INSTRUCTIONS FOR THE TASK ->
What do the lines from the top of the data through the line with "two dates of" say? Quote them exactly and include both ends.

DATA FOR PROCESSING ->
━━━━━━

(** * Warranty forecasting app: lifetime dataset builder and cohort forecast

    A shallow embedding of [app.py]: the construction of the per-unit
    lifetime dataset from the sales and returns tables (lines 26-73), the
    per-cohort failure forecast (lines 106-131), its aggregation by calendar
    month (line 144) and the rows that the report prints (line 170).

    Conventions of the embedding.
    - A pandas timestamp is a calendar date or [NaT]; the date columns of
      the CSV files are modelled at day resolution.
    - The integer columns ([quantity_in_service], [quantity_returned]) hold
      64-bit integers, written as [Z]; the sum of a column wraps around as
      the 64-bit sum of pandas does.
    - A timestamp lies between 1677-09-22 and 2262-04-11, the dates that a
      nanosecond timestamp can hold; an offset that leaves them raises. The
      two dates of a record are taken to be less than 106752 days apart, so
      that their difference at line 72 is a time difference of pandas.
    - Floating-point values (the fitted parameters, the probabilities and
      the expected failures) are modelled as real numbers.
    - A Python exception is a value of [outcome]. *)

From Stdlib Require Import String.
From Stdlib Require Import ZArith List Bool FinFun Lia.
From Stdlib Require Import Permutation Sorted.
From Stdlib Require Import Reals Lra.
Import ListNotations.

Open Scope Z_scope.

(** ** Python results *)

Inductive exn : Type :=
| KeyError (key : string)
| OutOfBoundsDatetime.

Inductive outcome (A : Type) : Type :=
| Returned (a : A)
| Raised (e : exn).

Arguments Returned {A} a.
Arguments Raised {A} e.

Definition bind {A B : Type} (c : outcome A) (k : A -> outcome B) : outcome B :=
  match c with
  | Returned a => k a
  | Raised e => Raised e
  end.

Notation "'do' x <- c ; k" := (bind c (fun x => k))
  (at level 10, x name, c at level 100, k at level 200).

(** [range(lo, hi)] of Python: empty when [hi <= lo]. *)
Definition range (lo hi : Z) : list Z :=
  map (fun i => lo + Z.of_nat i) (seq 0 (Z.to_nat (hi - lo))).

(** A [for] loop whose body may raise: the state after the last element,
    or the first error. *)
Fixpoint for_each {A S : Type} (body : S -> A -> outcome S) (l : list A)
    (s : S) : outcome S :=
  match l with
  | [] => Returned s
  | x :: rest => do s' <- body s x; for_each body rest s'
  end.

(** Exact sum of a list of integers. *)
Definition sum (l : list Z) : Z := fold_right Z.add 0 l.

(** Bounds of a 64-bit signed integer. *)
Definition int64_min : Z := -9223372036854775808.
Definition int64_max : Z := 9223372036854775807.

(** The 64-bit signed integer that a result is stored as: two's complement
    wrap-around. *)
Definition wrap64 (z : Z) : Z :=
  (z + 9223372036854775808) mod 18446744073709551616 - 9223372036854775808.

(** ** Timestamps *)

Module Timestamp.

Record date : Type := mkDate { year : Z; month : Z; day : Z }.

(** A cell of a datetime column; [None] is [NaT]. *)
Definition t : Type := option date.

Definition NaT : t := None.

Definition date_eqb (a b : date) : bool :=
  (year a =? year b) && (month a =? month b) && (day a =? day b).

(** Chronological order of two dates, the order in which a group-by sorts
    its keys. *)
Definition date_ltb (a b : date) : bool :=
  (year a <? year b)
  || ((year a =? year b)
      && ((month a <? month b)
          || ((month a =? month b) && (day a <? day b)))).

(** The elementwise [==] of pandas: [NaT] is equal to nothing. *)
Definition eqb (a b : t) : bool :=
  match a, b with
  | Some x, Some y => date_eqb x y
  | _, _ => false
  end.

Definition is_leap_year (y : Z) : bool :=
  (y mod 4 =? 0) && (negb (y mod 100 =? 0) || (y mod 400 =? 0)).

Definition days_in_month (y m : Z) : Z :=
  if m =? 2 then (if is_leap_year y then 29 else 28)
  else if (m =? 4) || (m =? 6) || (m =? 9) || (m =? 11) then 30
  else 31.

(** Day number of a civil date, counted from 1970-01-01. *)
Definition to_days (d : date) : Z :=
  let y := if month d <=? 2 then year d - 1 else year d in
  let era := y / 400 in
  let yoe := y - era * 400 in
  let mp := if month d <=? 2 then month d + 9 else month d - 3 in
  let doy := (153 * mp + 2) / 5 + day d - 1 in
  let doe := yoe * 365 + yoe / 4 - yoe / 100 + doy in
  era * 146097 + doe - 719468.

(** [(a - b).days]; [None] is the missing value of the result. *)
Definition sub_days (a b : t) : option Z :=
  match a, b with
  | Some x, Some y => Some (to_days x - to_days y)
  | _, _ => None
  end.

(** The calendar date [months] months after [d]: the month is shifted and
    the day is clipped to the length of the target month. *)
Definition shift_month (d : date) (months : Z) : date :=
  let dy := (month d + months) / 12 in
  let mo := (month d + months) mod 12 in
  let mo' := if mo =? 0 then 12 else mo in
  let dy' := if mo =? 0 then dy - 1 else dy in
  let y := year d + dy' in
  mkDate y mo' (Z.min (day d) (days_in_month y mo')).

(** The value of [stamp + pd.DateOffset(months=n)] where that is a
    timestamp; [NaT] stays [NaT]. *)
Definition add_months (s : t) (months : Z) : t :=
  match s with
  | Some d => Some (shift_month d months)
  | None => None
  end.

(** Day numbers of 1677-09-22 and 2262-04-11, the first and the last date
    that a timestamp counted in nanoseconds can hold. *)
Definition min_day : Z := -106751.
Definition max_day : Z := 106751.

Definition in_bounds (d : date) : bool :=
  (min_day <=? to_days d) && (to_days d <=? max_day).

(** [stamp + pd.DateOffset(months=n)]: the shifted date, or the error of
    pandas when the shifted date is not a timestamp. *)
Definition add_offset (s : t) (months : Z) : outcome t :=
  match s with
  | Some d =>
      if in_bounds (shift_month d months)
      then Returned (Some (shift_month d months))
      else Raised OutOfBoundsDatetime
  | None => Returned None
  end.

(** Position of a date's month on the calendar. *)
Definition month_index (d : date) : Z := 12 * year d + month d.

End Timestamp.

(** ** Input tables *)

(** A row of the sales table. *)
Record sales_row : Type := mkSales {
  s_date_in_service : Timestamp.t;
  quantity_in_service : Z
}.

(** A row of the returns table. *)
Record returns_row : Type := mkReturn {
  r_date_in_service : Timestamp.t;
  date_of_return : Timestamp.t;
  quantity_returned : Z
}.

(** ** Lifetime dataset *)

(** The dictionaries appended to [failure_records] and [censored_records]. *)
Record record : Type := mkRecord {
  in_service : Timestamp.t;
  event_date : Timestamp.t;
  event_observed : Z
}.

(** A row of [lifetime_df] once the [duration] column exists. *)
Record lifetime_row : Type := mkLifetime {
  l_in_service : Timestamp.t;
  l_event_date : Timestamp.t;
  l_event_observed : Z;
  duration : option Z
}.

Definition failure_record (row : returns_row) : record :=
  mkRecord (r_date_in_service row) (date_of_return row) 1.

(** Lines 27-34: one record per returned unit. *)
Definition failure_records (returns_data : list returns_row) : list record :=
  fold_left
    (fun acc row =>
       fold_left (fun acc' _ => acc' ++ [failure_record row])
                 (range 0 (quantity_returned row)) acc)
    returns_data [].

(** Line 38. *)
Definition cutoff_date : Timestamp.t := Some (Timestamp.mkDate 2011 9 1).

(** The units returned for in-service date [d], counted exactly. *)
Definition returned_units (returns_data : list returns_row) (d : Timestamp.t)
    : Z :=
  sum (map quantity_returned
           (filter (fun r => Timestamp.eqb (r_date_in_service r) d)
                   returns_data)).

(** Line 43: the [.sum()] of the quantities of the returns whose in-service
    date equals the cohort's, a 64-bit sum. *)
Definition total_returned (returns_data : list returns_row) (d : Timestamp.t) : Z :=
  wrap64 (sum (map quantity_returned
                   (filter (fun r => Timestamp.eqb (r_date_in_service r) d)
                           returns_data))).

(** Line 44. The difference is the exact one; it is what the code computes
    whenever it fits 64 bits. *)
Definition num_censored (returns_data : list returns_row) (row : sales_row) : Z :=
  quantity_in_service row - total_returned returns_data (s_date_in_service row).

Definition censored_record (row : sales_row) : record :=
  mkRecord (s_date_in_service row) cutoff_date 0.

(** Lines 41-50. *)
Definition censored_records (sales_data : list sales_row)
    (returns_data : list returns_row) : list record :=
  fold_left
    (fun acc row =>
       fold_left (fun acc' _ => acc' ++ [censored_record row])
                 (range 0 (num_censored returns_data row)) acc)
    sales_data [].

(** Line 54: [pd.concat([failures_df, censored_df])]. *)
Definition lifetime_concat (sales_data : list sales_row)
    (returns_data : list returns_row) : list record :=
  failure_records returns_data ++ censored_records sales_data returns_data.

(** A frame built from no record has no column. *)
Definition columns (df : list record) : list string :=
  match df with
  | [] => []
  | _ :: _ => ["in_service"; "event_date"; "event_observed"]%string
  end.

Definition has_column (df : list record) (key : string) : bool :=
  existsb (String.eqb key) (columns df).

(** Line 72. *)
Definition with_duration (r : record) : lifetime_row :=
  mkLifetime (in_service r) (event_date r) (event_observed r)
             (Timestamp.sub_days (event_date r) (in_service r)).

Definition isna {A : Type} (x : option A) : bool :=
  match x with
  | None => true
  | Some _ => false
  end.

(** Line 73: [dropna(subset=['event_date', 'duration'])]. *)
Definition dropna (df : list lifetime_row) : list lifetime_row :=
  filter (fun r => negb (isna (l_event_date r)) && negb (isna (duration r))) df.

(** Lines 26-73: the frame handed to the fit. Selecting a column of a frame
    that has none raises [KeyError]. *)
Definition lifetime_df (sales_data : list sales_row)
    (returns_data : list returns_row) : outcome (list lifetime_row) :=
  let df := lifetime_concat sales_data returns_data in
  if has_column df "event_date"
  then
    if has_column df "in_service"
    then Returned (dropna (map with_duration df))
    else Raised (KeyError "in_service")
  else Raised (KeyError "event_date").

(** *** Reference forms of the record lists *)

(** The censored records emitted for one row of the sales table. *)
Definition cohort_censored (returns_data : list returns_row) (row : sales_row)
    : list record :=
  repeat (censored_record row) (Z.to_nat (num_censored returns_data row)).

(** The failure records emitted for one row of the returns table. *)
Definition event_failures (row : returns_row) : list record :=
  repeat (failure_record row) (Z.to_nat (quantity_returned row)).

(** The specification's requirement on a builder that is given the
    censoring cutoff [cutoff]: every censored row carries it as its event
    date. *)
Definition honours_cutoff (cutoff : Timestamp.t) (rows : list lifetime_row)
    : Prop :=
  forall r, In r rows -> l_event_observed r = 0 -> l_event_date r = cutoff.





(** ** Fitted model *)

(** The state of the fitted [WeibullFitter] that the forecast reads. *)
Record WeibullFitter : Type := mkWeibull {
  rho_ : R;
  lambda_ : R
}.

━━━━━━

FINISHED TASK ->
(** * Warranty forecasting app: lifetime dataset builder and cohort forecast

    A shallow embedding of [app.py]: the construction of the per-unit
    lifetime dataset from the sales and returns tables (lines 26-73), the
    per-cohort failure forecast (lines 106-131), its aggregation by calendar
    month (line 144) and the rows that the report prints (line 170).

    Conventions of the embedding.
    - A pandas timestamp is a calendar date or [NaT]; the date columns of
      the CSV files are modelled at day resolution.
    - The integer columns ([quantity_in_service], [quantity_returned]) hold
      64-bit integers, written as [Z]; the sum of a column wraps around as
      the 64-bit sum of pandas does.
    - A timestamp lies between 1677-09-22 and 2262-04-11, the dates that a
      nanosecond timestamp can hold; an offset that leaves them raises. The
      two dates of a record are taken to be less than 106752 days apart, so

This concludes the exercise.